Di grande interesse il saggio di Paolo Brusasco, docente di Archeologia del Vicino Oriente Antico all’Università di Genova perché, prendendo spunto dal “crimine del secolo” quale il saccheggio selvaggio e la parziale distruzione dell’Irak Museum a Bagdad nel 2003, durante la seconda Guerra del Golfo, scatenata da Bush contro Saddam Hussein, pone una domanda cruciale “A chi appartiene il passato?”. E se si può affermare che il patrimonio artistico di un paese attiene alla identità della sua gente, ne esprime il pensiero e la sua storia, ne perpetua la memoria, è possibile anche affermare che la cancellazione della memoria di quel passato, mediante la distruzione o la sistematica depredazione di quel patrimonio, attraverso insediamenti militari nei pressi di fragili siti archeologici, come quelli americani attorno all’antica città di Ur, o il contrabbando internazionale di antichi reperti, configuri un crimine premeditato?
Questo è ciò che pensa l’autore, che nelle sue pagine ci racconta con passione e chiarezza le vicende che da anni affliggono i beni artistici dell’Irak, oggetto di rapina da parte di una filiera internazionale di contrabbando organizzato, che agisce su due fronti: l’uno parte dal contadino iracheno, “tombarolo” per necessità di sopravvivenza, passa per intermediari locali che affidano i proventi degli scavi a mafie internazionali, che immettono nel mercato clandestino le opere d’arte trafugate, che finiscono nelle aste mondiali per la delizia di collezionisti facoltosi. Attualmente il traffico illecito passa dal web, più sicuro per la privacy.

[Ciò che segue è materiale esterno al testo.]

Lemma writes_in_add_key_to locale dir k translation :
  writes_in (writes_key locale dir k translation)
    (add_key_to locale dir k translation).
Proof.
  unfold add_key_to. apply writes_in_bind; [apply writes_in_loadLocale|].
  intros loaded.
  destruct (setNestedKey_on (if truthy loaded then loaded else JObj [])
              (split_dot k) translation) as [data'| |] eqn:Hset;
    try apply writes_in_stop.
  apply writes_in_writeFile. split; [done|]. by eexists _, data'.
Qed.



Lemma add_key_to_stdin locale dir k translation w out w' :
  add_key_to locale dir k translation w = (out, w') → stdin w' = stdin w.
Proof.
  unfold add_key_to. unfold io_bind at 1.
  destruct (loadLocale_reads locale dir w) as (v & errs & ->).
  destruct (setNestedKey_on (if truthy v then v else JObj [])
              (split_dot k) translation) as [data'| |];
    try (by intros [= _ <-]).
  unfold fs_writeFile. simpl.
  destruct (files w !! path_join [dir; locale +:+ ".json"]) as [[|]|];
    by intros [= _ <-].
Qed.

Lemma writes_in_add_missing_key r s :
  writes_in
    (fun e => ∃ locale translation,
                in_locale locale s = false ∧
                writes_key (locale_name locale) (localesDir r) (key s)
                  translation e)
    (add_missing_key r s).
Proof.
  unfold add_missing_key.
  apply writes_in_bind; [apply writes_in_askInput | intros answer].
  apply writes_in_bind; [|intros _].
  - destruct (inEN s) eqn:Hen; simpl; [apply writes_in_ret|].
    eapply writes_in_mono; [|apply writes_in_add_key_to].
    intros e He. by exists EN, (translation_for answer (key s)).
  - destruct (inES s) eqn:Hes; simpl; [apply writes_in_ret|].
    eapply writes_in_mono; [|apply writes_in_add_key_to].
    intros e He. by exists ES, (translation_for answer (key s)).
Qed.

Lemma writes_in_addMissingKeys r :
  writes_in
    (fun e => ∃ s locale translation,
                s ∈ keysInCodeOnly r ∧ in_locale locale s = false ∧
                writes_key (locale_name locale) (localesDir r) (key s)
                  translation e)
    (addMissingKeys r).
Proof.
  unfold addMissingKeys.
  destruct (keysInCodeOnly r) as [|s0 selected] eqn:Hsel; [apply writes_in_ret|].
  apply writes_in_bind; [apply writes_in_askConfirmation | intros proceed].
  destruct (negb proceed); [apply writes_in_ret|].
  eapply writes_in_mono;
    [|apply (writes_in_for (fun s e => ∃ locale translation,
                in_locale locale s = false ∧
                writes_key (locale_name locale) (localesDir r) (key s)
                  translation e))].
  - intros e (s & Hs & locale & translation & Hflag & He).
    by exists s, locale, translation.
  - intros s _. apply writes_in_add_missing_key.
Qed.



Lemma writes_in_deleteKeysFromLocale r locale :
  writes_in (fun e => fst e = locale_file (locale_name locale) (localesDir r))
    (deleteKeysFromLocale r locale).
Proof.
  unfold deleteKeysFromLocale.
  destruct (keysInLocaleOnly r locale); [apply writes_in_ret|].
  apply writes_in_bind; [apply writes_in_askConfirmation | intros proceed].
  destruct (negb proceed); [apply writes_in_ret|].
  apply writes_in_bind; [apply writes_in_askConfirmation | intros confirmDelete].
  destruct (negb confirmDelete); [apply writes_in_ret|].
  apply writes_in_bind; [apply writes_in_loadLocale | intros data].
  destruct (negb (truthy data)); [apply writes_in_ret|].
  by apply writes_in_writeFile.
Qed.

(** C8.  Delete-unused on a locale, whatever the input and however it ends,
    writes only the file of that locale.  Add-missing, in every run the
    embedding covers, writes a file only to add a selected key to a locale
    that the report it was given flags as lacking that key: each text
    written is the text of a value into which [setNestedKey] has set that
    very key.  Every file that is not written is as it was before.  In a
    report that [analyzeLocales] has just made, a key flagged as absent from
    a locale is not among the keys of the file of that locale. *)
Theorem mutations_leave_other_files (r : AnalysisResult) (w : World) :
  (∀ locale,
     let target := locale_file (locale_name locale) (localesDir r) in
     let w' := snd (deleteKeysFromLocale r locale w) in
     (∃ new, written w' = written w ++ new ∧ Forall (fun e => fst e = target) new) ∧
     (∀ p, p ≠ target → files w' !! p = files w !! p)) ∧
  (∀ out w',
     addMissingKeys r w = (out, w') → out ≠ OutOfModel →
     ∃ new, written w' = written w ++ new ∧
       Forall (fun e => ∃ s locale translation,
                 s ∈ keysInCodeOnly r ∧ in_locale locale s = false ∧
                 writes_key (locale_name locale) (localesDir r) (key s)
                   translation e) new ∧
       ∀ p, p ∉ map fst new → files w' !! p = files w !! p) ∧
  (∀ scanned w1 s locale content data,
     analyzeLocales scanned w = (Done (Some r), w1) →
     s ∈ keysInCodeOnly r →
     files w !! locale_file (locale_name locale) (localesDir r) = Some (File content) →
     JSON_parse content = Parsed data →
     (match locale with EN => inEN s | ES => inES s end) = false →
     key s ∉ getKeys data "").
Proof.
  split; [|split].
  - intros locale target w'.
    destruct (deleteKeysFromLocale r locale w) as [out w1] eqn:Hrun.
    destruct (writes_in_deleteKeysFromLocale r locale _ _ _ Hrun)
      as (new & Hlog & Hnew & Hfiles).
    subst w'. simpl. split; [by exists new|].
    intros p Hp. apply Hfiles. intros Hin.
    apply list_elem_of_fmap in Hin as (e & -> & He).
    rewrite Forall_forall in Hnew. by apply Hp, Hnew.
  - intros out w' Hrun _. apply (writes_in_addMissingKeys r _ _ _ Hrun).
  - intros scanned w1 s locale content data Hrun Hs.
    apply (report_flag_reflects_file scanned w r w1 s locale content data Hrun).
    unfold keysInCodeOnly in Hs. apply list_elem_of_In, filter_In in Hs as [Hs _].
    by apply list_elem_of_In.
Qed.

L’altro fronte è il saccheggio sistematico di musei e siti archeologici, perpetrato in occasione di guerre,come la II guerra del Golfo, nonostante Trattati internazionali quali la Convenzione di Ginevra del 1936 e quella dell’Unesco del 1970 dichiarino che non solo il paese aggredito è tenuto a mettere in sicurezza i suoi beni artistici, ma lo stesso invasore deve attivarsi per la salvaguardia di musei e ospedali .
Nulla di tutto questo è avvenuto in Irak, l’antica Mesopotamia, collocata nella feconda pianura tra il Tigri e l’Eufrate,”culla della civiltà”, con i Sumeri, gli Accadi, gli Assiri, i Babilonesi. Qui è nata l’agricoltura 7000 anni fa, qui le prime città- stato, la scrittura cuneiforme su tavolette di argilla, i primi dizionari sumeri-accadici e babilonese-aramaico, testimoni di un cosmopolitismo diffuso già allora; il primo codice delle leggi di Hammurabi nella seconda metà del 1700 a.C. Con Nabucadonosor nel VII a.C., Babilonia diventa capitale di un impero che va a dal Golfo Persico al Mediterraneo. Testimonianza indelebile la Porta di Ishtar e la Via delle Processioni con i suoi leoni in squillanti mattoni gialli smaltati, da cento anni al Museo di Berlino.
Quando in quel terribile 10 aprile del 2003 le truppe americane entrarono a Bagdad, si consumò uno dei più drammatici sfregi alla storia millenaria dell’Irak, perché nei tre giorni successivi nessuno seppe o volle difendere da ladri improvvisati o peggio altamente specializzati, i tesori contenuti nell’Irak Museum, nelle gallerie, al piano terra e persino nei caveau sotterranei, conniventi gli stessi custodi.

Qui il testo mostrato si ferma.